Cássio permaneceu imóvel.
Mabe veio recebê-los abanando o rabo. Helena se agachou para acariciá-la, buscando naquele gesto simples um pouco de normalidade.
Ela então retirou o envelope da bolsa e sentou-se no sofá, segurando-o com apreensão. Santiago acomodou-se ao seu lado, alisando-lhe as costas num gesto calmo, quase cerimonial, e fez um leve aceno de incentivo.
Os dedos de Helena tremeram ao rasgar o lacre. O papel saiu devagar. O mundo pareceu suspender a respiração com ela.
— Certo… vamos lá então.
Santiago já não conseguia esconder a ansiedade que lutara tanto para conter.
Helena leu. Por um segundo infinito, não disse nada. Depois, levou a mão ao ventre e se virou para ele. Os olhos marejados e o sorriso trêmulo já diziam tudo — mas Santiago precisava ouvir.
— Eu vou ser pai?
Helena assentiu, as lágrimas finalmente transbordando.
— Vai.
O corpo dele ficou imóvel por um instante, assimilando a realidade.
— Eu vou ser pai — repetiu, em um sussurro incrédulo.
Então segurou o rosto dela e a cobriu de beijos, as palavras saindo misturadas às lágrimas compartilhadas.
— Eu vou ser pai… vamos ser pais. Você vai ser mãe. Você… você vai ser uma mãe incrível.
Helena ria em meio ao choro, enquanto ele continuava espalhando beijos por seu rosto.
Por fim, Santiago parou, segurou-lhe as bochechas e a encarou com intensidade.
— Você me faz o homem mais feliz do mundo, todos os dias. Eu amo você. Eu AMO você.
Abraçou-a com força.
— Como eu te amo…
— Eu também te amo — respondeu ela, a voz abafada contra o pescoço dele.
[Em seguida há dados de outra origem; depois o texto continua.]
(** X11: [getLocation] needs the fraction of a second in the epoch.  For
    every epoch of the series that has at most 20 characters, such as
    one cut after the seconds, the slice for the hour is empty and the
    handler raises [ValueError]; it returns no location and no message. *)
Theorem getLocation_short_epoch
    (reverse : R -> R -> Z -> Py.result (option string))
    (d : Oem) (epoch : string) (i : StateVector) :
  first_with_epoch epoch (stateVector d) = Some i ->
  (String.length epoch <= 20)%nat ->
  getLocation reverse (Some d) epoch = Py.Raise Py.ValueError.
Proof.
  intros Hi Hlen. unfold getLocation. rewrite Hi.
  assert (Hh : hours_of epoch = Py.Raise Py.ValueError).
  { unfold hours_of. rewrite (hour_slice_empty epoch Hlen). reflexivity. }
  rewrite Hh. unfold float_text.
  destruct (Py.float (text (X i))); [| reflexivity].
  destruct (Py.float (text (Y i))); [| reflexivity].
  destruct (Py.float (text (Z_ i))); reflexivity.
Qed.

(** X11 at the scenario whose time stamp is cut after the seconds. *)
Lemma getLocation_short_epoch_witness :
  first_with_epoch "2023-050T12:00:00" (stateVector scenario_short)
    = Some sample_noon_short /\
  (String.length "2023-050T12:00:00" <= 20)%nat /\
  getLocation no_place (Some scenario_short) "2023-050T12:00:00"
    = Py.Raise Py.ValueError.
Proof.
  assert (Hi : first_with_epoch "2023-050T12:00:00" (stateVector scenario_short)
               = Some sample_noon_short) by reflexivity.
  assert (Hlen : (String.length "2023-050T12:00:00" <= 20)%nat) by (simpl; lia).
  repeat (split; [assumption |]).
  exact (getLocation_short_epoch no_place scenario_short _ _ Hi Hlen).
Defined.

(** ** A geocoder that fails *)

(** X12: an exception of the geocoder is not caught.  Whenever
    [getLocation] returns a location for an epoch, which it does with a
    geocoder that answers, it raises, with a geocoder that raises for the
    point of that location, the exception of that geocoder: the text for
    the open sea stands in for the answer [None] only. *)
Theorem getLocation_geocoder_raises
    (reverse0 reverse : R -> R -> Z -> Py.result (option string))
    (d : Oem) (epoch : string) (loc : Location) (e : Py.exn) :
  getLocation reverse0 (Some d) epoch = Py.Ok (LocationDict loc) ->
  reverse (Latitude loc) (Longitude loc) 1 = Py.Raise e ->
  getLocation reverse (Some d) epoch = Py.Raise e.
Proof.
  intros H Hrev.
  rewrite (getLocation_same_point reverse0 reverse d epoch loc H).
  rewrite Hrev. reflexivity.
Qed.

(** X12 at the noon scenario: a geocoder that finds nothing, and one that
    cannot be reached. *)
Lemma getLocation_geocoder_raises_witness :
  getLocation no_place (Some scenario) "2023-050T12:00:00.000Z"
    = Py.Ok (LocationDict
               {| Latitude := 0; Longitude := 24; altitude := 629; geo := ocean |}) /\
  no_service 0%R 24%R 1 = Py.Raise Py.CollaboratorError /\
  getLocation no_service (Some scenario) "2023-050T12:00:00.000Z"
    = Py.Raise Py.CollaboratorError.
Proof.
  assert (Hr : no_service 0%R 24%R 1 = Py.Raise Py.CollaboratorError)
    by reflexivity.
  split; [exact scenario_location |]. split; [exact Hr |].
  exact (getLocation_geocoder_raises no_place no_service scenario _ _
           Py.CollaboratorError scenario_location Hr).
Defined.

(** ** What a reply of [getNowLoc] is made of *)

Section NowReply.

Variable reverse : R -> R -> Z -> Py.result (option string).
Variable mktime_strptime : string -> option R.
Variable time_now : R.

(** The first loop raises as soon as an epoch does not convert. *)
Lemma scan_raises (svs : list StateVector) (sv : StateVector) (st : Scan) :
  In sv svs -> seconds_of mktime_strptime (EPOCH sv) = None ->
  scan mktime_strptime time_now svs st = Py.Raise Py.ValueError.
Proof.
  intros Hin Hbad. revert st.
  induction svs as [| x svs IH]; intros st; [contradiction |].
  cbn [scan].
  destruct (seconds_of mktime_strptime (EPOCH x)) as [t |] eqn:Ht;
    cbn [Py.orRaise Py.bind]; [| reflexivity].
  destruct Hin as [-> | Hin]; [rewrite Hbad in Ht; discriminate Ht |].
  destruct (below _ _); apply IH; exact Hin.
Qed.

(** The first loop ends only if every epoch converts. *)
Lemma scan_ok_converts (svs : list StateVector) (st st' : Scan) :
  scan mktime_strptime time_now svs st = Py.Ok st' ->
  Forall (converts (seconds_of mktime_strptime)) svs.
Proof.
  intros H. apply Forall_forall. intros sv Hin Hbad.
  rewrite (scan_raises svs sv st Hin Hbad) in H. discriminate H.
Qed.

(** What the second loop has done when its body returns a reply. *)
Lemma now_body_inv (st : Scan) (i : StateVector) (r : Now) :
  now_body reverse st i = Py.Ok (NowDict r) ->
  exists x y z last_epoch hrs mins geoloc vx vy vz nearest_epoch et,
    float_text (X i) = Py.Ok x /\
    float_text (Y i) = Py.Ok y /\
    float_text (Z_ i) = Py.Ok z /\
    epoch_ st = Some last_epoch /\
    hours_of last_epoch = Py.Ok hrs /\
    minutes_of last_epoch = Py.Ok mins /\
    reverse (latitude x y z) (wrap_longitude (raw_longitude x y hrs mins)) 10
      = Py.Ok geoloc /\
    float_text (X_DOT i) = Py.Ok vx /\
    float_text (Y_DOT i) = Py.Ok vy /\
    float_text (Z_DOT i) = Py.Ok vz /\
    now_epoch st = Some nearest_epoch /\
    epoch_time st = Some et /\
    r = {| Closest_epoch := nearest_epoch;
           epochTime := et;
           Seconds_from_now := smallest_diff st;
           Location_ :=
             {| Latitude := latitude x y z;
                Longitude := wrap_longitude (raw_longitude x y hrs mins);
                altitude := altitude_km x y z;
                geo := match geoloc with Some place => place | None => ocean end |};
           Speed := norm3 vx vy vz |}.
Proof.
  unfold now_body, local. intros H.
  destruct (float_text (X i)) as [x | e] eqn:Hx; [| discriminate H].
  destruct (float_text (Y i)) as [y | e] eqn:Hy; [| discriminate H].
  destruct (float_text (Z_ i)) as [z | e] eqn:Hz; [| discriminate H].
  cbn [Py.bind] in H.
  destruct (epoch_ st) as [last_epoch |] eqn:He; [| discriminate H].
  cbn [Py.orRaise Py.bind] in H.
  destruct (hours_of last_epoch) as [hrs | e] eqn:Hh; [| discriminate H].
  destruct (minutes_of last_epoch) as [mins | e] eqn:Hm; [| discriminate H].
  cbn [Py.bind] in H.
  destruct (reverse _ _ _) as [geoloc | e] eqn:Hr; [| discriminate H].
  cbn [Py.bind] in H.
  destruct (float_text (X_DOT i)) as [vx | e] eqn:Hvx; [| discriminate H].
  destruct (float_text (Y_DOT i)) as [vy | e] eqn:Hvy; [| discriminate H].
  destruct (float_text (Z_DOT i)) as [vz | e] eqn:Hvz; [| discriminate H].
  cbn [Py.bind] in H.
  destruct (now_epoch st) as [nearest_epoch |] eqn:Hn; [| discriminate H].
  destruct (epoch_time st) as [et |] eqn:Het; [| discriminate H].
  cbn [Py.orRaise Py.bind] in H.
  exists x, y, z, last_epoch, hrs, mins, geoloc, vx, vy, vz, nearest_epoch, et.
  repeat (split; [first [assumption | reflexivity] |]).
  destruct geoloc; injection H as <-; reflexivity.
Qed.

(** What [getNowLoc] has done when it returns a reply: the series is not
    empty, the first loop has ended in a state [st], and the body of the
    second loop has run at the first entry [i] with the kept epoch. *)
Lemma getNowLoc_inv (d : Oem) (r : Now) :
  getNowLoc reverse mktime_strptime (Some d) time_now = Py.Ok (NowDict r) ->
  exists st i,
    stateVector d <> [] /\
    scan mktime_strptime time_now (stateVector d) scan_start = Py.Ok st /\
    first_with_epoch (Closest_epoch r) (stateVector d) = Some i /\
    now_epoch st = Some (Closest_epoch r) /\
    now_body reverse st i = Py.Ok (NowDict r).
Proof.
  unfold getNowLoc. cbv zeta. intros H.
  destruct (scan mktime_strptime time_now (stateVector d) scan_start)
    as [st | e] eqn:Hscan; [| discriminate H].
  cbn [Py.bind] in H.
  destruct (stateVector d) as [| x rest] eqn:Hd.
  - unfold now_not_found, local in H.
    destruct (epoch_ st); discriminate H.
  - unfold local in H.
    destruct (now_epoch st) as [ne |] eqn:Hne; [| discriminate H].
    cbn [Py.orRaise Py.bind] in H.
    destruct (first_with_epoch ne (x :: rest)) as [i |] eqn:Hi.
    + destruct (now_body_inv st i r H)
        as (? & ? & ? & ? & ? & ? & ? & ? & ? & ? & ne' & ? &
            _ & _ & _ & _ & _ & _ & _ & _ & _ & _ & Hne' & _ & Hr).
      assert (Hc : Closest_epoch r = ne).
      { rewrite Hr. cbn [Closest_epoch]. congruence. }
      rewrite Hc. exists st, i. repeat split; try assumption. discriminate.
    + unfold now_not_found, local in H.
      destruct (epoch_ st); discriminate H.
Qed.

End NowReply.

(** ** Worked replies of [getNowLoc] *)

(** On the series of two with the clock at its first epoch. *)
Lemma pair_now :
  getNowLoc no_place utc_mktime (Some pair) 1676808000
  = Py.Ok (NowDict
             {| Closest_epoch := "2023-050T12:00:00.000Z";
                epochTime := 1676808240;
                Seconds_from_now := Some 0%R;
                Location_ := {| Latitude := 0; Longitude := 23;
                                altitude := 629; geo := ocean |};
                Speed := 1 |}).
Proof.
  destruct noon_projection as (Hlat & _ & _ & Halt).
  rewrite (getNowLoc_at no_place utc_mktime 1676808000 pair _
             "2023-050T12:00:00.000Z" sample_noon
             ltac:(discriminate) pair_scan eq_refl eq_refl).
  rewrite (now_body_at no_place _ sample_noon 7000 0 0 12 4 1 0 0 1676808240
             "2023-050T12:04:00.000Z" "2023-050T12:00:00.000Z" None);
    try reflexivity;
    first [ apply float_text_int; reflexivity
          | apply hours_of_int; reflexivity
          | apply minutes_of_int; reflexivity
          | idtac ].
  cbn [smallest_diff].
  rewrite Hlat, next_projection, Halt, (norm3_x 1) by lra. reflexivity.
Qed.

(** The first loop on the series of two, with the clock at its second
    epoch. *)
Lemma pair_scan_late :
  scan utc_mktime 1676808240 (stateVector pair) scan_start
  = Py.Ok {| smallest_diff := Some 0%R;
             now_epoch := Some "2023-050T12:04:00.000Z";
             epoch_ := Some "2023-050T12:04:00.000Z";
             epoch_time := Some 1676808240%R |}.
Proof.
  cbn [stateVector pair].
  rewrite (scan_closer _ _ _ _ _ 1676808000);
    [| exact seconds_1200 | reflexivity ].
  rewrite (scan_closer _ _ _ _ _ 1676808240);
    [| exact seconds_1204
     | cbn [below smallest_diff]; apply lt_true; abs_lra ].
  cbn [scan EPOCH sample_next vector].
  do 2 f_equal. f_equal. abs_lra.
Qed.

(** On the series of two with the clock at its second epoch. *)
Lemma pair_now_late :
  getNowLoc no_place utc_mktime (Some pair) 1676808240
  = Py.Ok (NowDict
             {| Closest_epoch := "2023-050T12:04:00.000Z";
                epochTime := 1676808240;
                Seconds_from_now := Some 0%R;
                Location_ := {| Latitude := 0; Longitude := 23;
                                altitude := 629; geo := ocean |};
                Speed := 1 |}).
Proof.
  destruct noon_projection as (Hlat & _ & _ & Halt).
  rewrite (getNowLoc_at no_place utc_mktime 1676808240 pair _
             "2023-050T12:04:00.000Z" sample_next
             ltac:(discriminate) pair_scan_late eq_refl eq_refl).
  rewrite (now_body_at no_place _ sample_next 7000 0 0 12 4 1 0 0 1676808240
             "2023-050T12:04:00.000Z" "2023-050T12:04:00.000Z" None);
    try reflexivity;
    first [ apply float_text_int; reflexivity
          | apply hours_of_int; reflexivity
          | apply minutes_of_int; reflexivity
          | idtac ].
  cbn [smallest_diff].
  rewrite Hlat, next_projection, Halt, (norm3_x 1) by lra. reflexivity.
Qed.

(** ** Properties of every reply of [getNowLoc] *)

(** X13: one epoch that does not convert, anywhere in the series, makes
    [getNowLoc] raise [ValueError], however near or far from the clock
    that epoch and the others are. *)
Theorem getNowLoc_bad_epoch
    (reverse : R -> R -> Z -> Py.result (option string))
    (mktime_strptime : string -> option R) (time_now : R)
    (d : Oem) (sv : StateVector) :
  In sv (stateVector d) ->
  seconds_of mktime_strptime (EPOCH sv) = None ->
  getNowLoc reverse mktime_strptime (Some d) time_now = Py.Raise Py.ValueError.
Proof.
  intros Hin Hbad. unfold getNowLoc. cbv zeta.
  rewrite (scan_raises mktime_strptime time_now _ sv scan_start Hin Hbad).
  reflexivity.
Qed.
Santiago a ergueu do sofá e girou com ela no ar, tomado por uma alegria quase infantil. Quando finalmente a colocou de volta no chão, correu até a janela lateral que dava para o sobrado e gritou, sem se importar com quem pudesse ouvir:
— Eu vou ser pai!
Marcelo e Pedro, à janela do andar superior, trocaram um sorriso largo diante da empolgação contagiante do amigo.
Helena levou a mão ao ventre outra vez, ainda tentando compreender a nova vida que começava ali dentro. O riso foi se aquietando aos poucos, dando lugar a uma emoção funda, quase reverente.
Foi então que o celular de Santiago vibrou no bolso.
Ele ignorou no primeiro instante. Depois, o aparelho vibrou de novo. E mais uma vez.
Santiago franziu o cenho, pegando o telefone. O sorriso ainda estava ali — até seus olhos descerem para a tela.
O nome que aparecia fez algo gelar em sua espinha.
Ele levantou o olhar lentamente para Helena, o entusiasmo sendo atravessado por uma sombra súbita.
— Amor… — começou, a voz já diferente.
E, naquele segundo exato, Helena entendeu que, apesar da felicidade recém-nascida, o mundo não tinha terminado de cobrar o que ainda estava por vir.